In the late July 2012, on the eve of the trial of Pussy Riot (Nadezhda Tolokonnikova, Yekaterina Samutsevich and Maria Alyokhina), the publisher Viktor Bondarenko and Kolonna publications released the book entitled Art on the Barricades: 'Pussy Riot', the 'Bus Exhibition' and the Protest Art Activism, edited by Alek D. Epstein. Along with the extensive preface (its fragments were published in two issues of the NZ: Debates on Politics and Culture journal) the album also includes over a hundred photos of actions and works of art created by Victoria Lomasko, Anton Nikolaev, Lena Hades, Aleskey Knedlyakovsky, Lusine Dzhanyan, Evgenia Maltceva, Leonid Danilov, Vladimir Kozin, Oleg Khvostov, Victor Bogorad and other contemporary Russian artists. This art book was designed by Galina Bleikh. Extensive interviews with Alek D. Epstein concerning the book were published on the portals of Radio Free Europe, Gazeta.ru and Be In, a fragment of the album was published on the Artguide website and numerous comments appeared on such websites as Art-Chronicle, Grani.ru, Noart Gallery, ZHIR project and others. The album was named one of the most important art books of the summer of 2012 by Art-Chronicle and "TimeOut Moscow" journals.

In late September 2012 the Russia for all foundation and the Kolonna publications issued the album entitled Victor Bondarenko and Evgeniya Maltceva's Project 'Spiritual Combat' and the Struggle for the Christian Sacred Images' New Life in Art, authored by Alek D. Epstein.
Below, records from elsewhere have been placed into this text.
Lemma extract_loop_all (ps : list Page) (texts : list str) :
  Forall2 (fun page t => page_extract_text page = Ok t) ps texts ->
  forall self,
  extract_loop self ps
  = Ok (set_text self
          (text self ++ List.concat (map (fun t => t ++ newline) texts))).
Proof.
  induction 1 as [|page t ps texts Hp _ IH]; intros self.
  - cbn [extract_loop map List.concat]. rewrite app_nil_r.
    destruct self; reflexivity.
  - cbn [extract_loop map List.concat]. rewrite Hp. cbn [rbind].
    rewrite IH, set_text_set_text. cbn [text set_text].
    now rewrite <- app_assoc.
Qed.

(** A page that cannot be read aborts the extraction with its exception. *)
Lemma extract_loop_raises (before after : list Page) (page : Page)
  (texts : list str) (e : exn) :
  Forall2 (fun page t => page_extract_text page = Ok t) before texts ->
  page_extract_text page = Raise e ->
  forall self, extract_loop self (before ++ page :: after) = Raise e.
Proof.
  induction 1 as [|p t ps ts Hp _ IH]; intros Hpage self.
  - cbn [app extract_loop]. now rewrite Hpage.
  - cbn [app extract_loop]. rewrite Hp. cbn [rbind]. now apply IH.
Qed.

End Extraction.

(** C7. When the pages of the document have the texts [texts], in page order,
    [extract_text] returns every text followed by the newline character
    U+000A, concatenated in that order (so the last page's text is followed
    by a newline too), and leaves that string in [self.text]. *)
Theorem extract_text_concatenates {C : Collaborators}
  (self : PDFProcessor) (texts : list str) :
  Forall2 (fun page t => page_extract_text page = Ok t)
    (pages (reader self)) texts ->
  let full := List.concat (map (fun t => t ++ [10%N]) texts) in
  extract_text self = Ok (full, set_text self full).
Proof.
  intros H full. unfold extract_text.
  rewrite (extract_loop_all _ _ H). cbn [rbind text set_text].
  reflexivity.
Qed.

Lemma extract_text_concatenates_witness :
  let self := @mkProcessor (fake_collaborators two_pages)
                (lit "a.pdf") two_pages [] [] None in
  let full := lit "Hello world." ++ [10%N] ++ lit "This is a test." ++ [10%N] in
  @extract_text (fake_collaborators two_pages) self
  = Ok (full, @set_text (fake_collaborators two_pages) self full).
Proof.
  apply (@extract_text_concatenates (fake_collaborators two_pages)
           (@mkProcessor (fake_collaborators two_pages)
              (lit "a.pdf") two_pages [] [] None)
           [lit "Hello world."; lit "This is a test."]).
  repeat constructor.
Defined.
The unique material, as well as different versions of the works by Evgenia Maltceva exhibited at the Vinzavod Center for Contemporary Art in September 2012, published for the very first time, makes this book a valuable historical record of one of the most resonant art exhibitions that took place in Moscow in the past few years. The book was designed by Galina Bleikh. The speakers at the presentation included Victor Bondarenko, Marat Gelman, Roman Bagdasarov and others, while an extensive interview with the author was published on the website of the Radio Free Europe.

==Scientific conferences==
Epstein was an organizer and co-chairperson of the International conference "Contemporary Israel: Politics, Culture and Society" that took place at the Moscow Institute of Israeli and Middle Eastern Studies and Moscow State University on September 8–11, 2000. This conference was the first one in the Russian academic history that was fully dedicated to the study of Israeli society. Later he chaired sessions on the history of Zionism and Israel at the 13th, 14th, 15th and 16th Annual International Interdisciplinary Conferences on Jewish Studies (Moscow, 2006–2009). He presented his pieces of research at the 34th, 36th and 37th World Congresses of the International Institute of Sociology (IIS) (Tel-Aviv, Israel, 1999; Beijing, China, 2004; Stockholm, Sweden, 2005), at the 7th and 10th Conferences of the International Society for the Study of the European Ideas (Bergen, Norway, 2000; University of Malta, 2006), at the 25th and 31st Scientific Conferences of the International Society of Political Psychology (Berlin, 2002; Paris, 2008), at the International Political Science Association Conference on "Nationalism and National Security" (Ben-Gurion University of the Negev, Israel, 1999), at the 9th and 10th Bi-Annual Conferences of the International Society for the Intellectual History (London, 2007; Verona, 2009), at the 3rd International Conference on "Intellectuals, Intelligentsia and Society" (Moscow State University, 1999), at the 3rd, 4th and 5th Annual Conferences of the World Public Forum "Dialogue of Civilizations" (Rhodes, Greece, 2005, 2006 and 2007), at the Association for the Study of Nationalities conference "Twenty Years Later (1991–2011): The Reshaping of Space and Identity" (Moscow, 2011) and various thematic conferences. He has appeared on many TV and radio programs and his articles have been published in the Russian and Jewish press in various countries.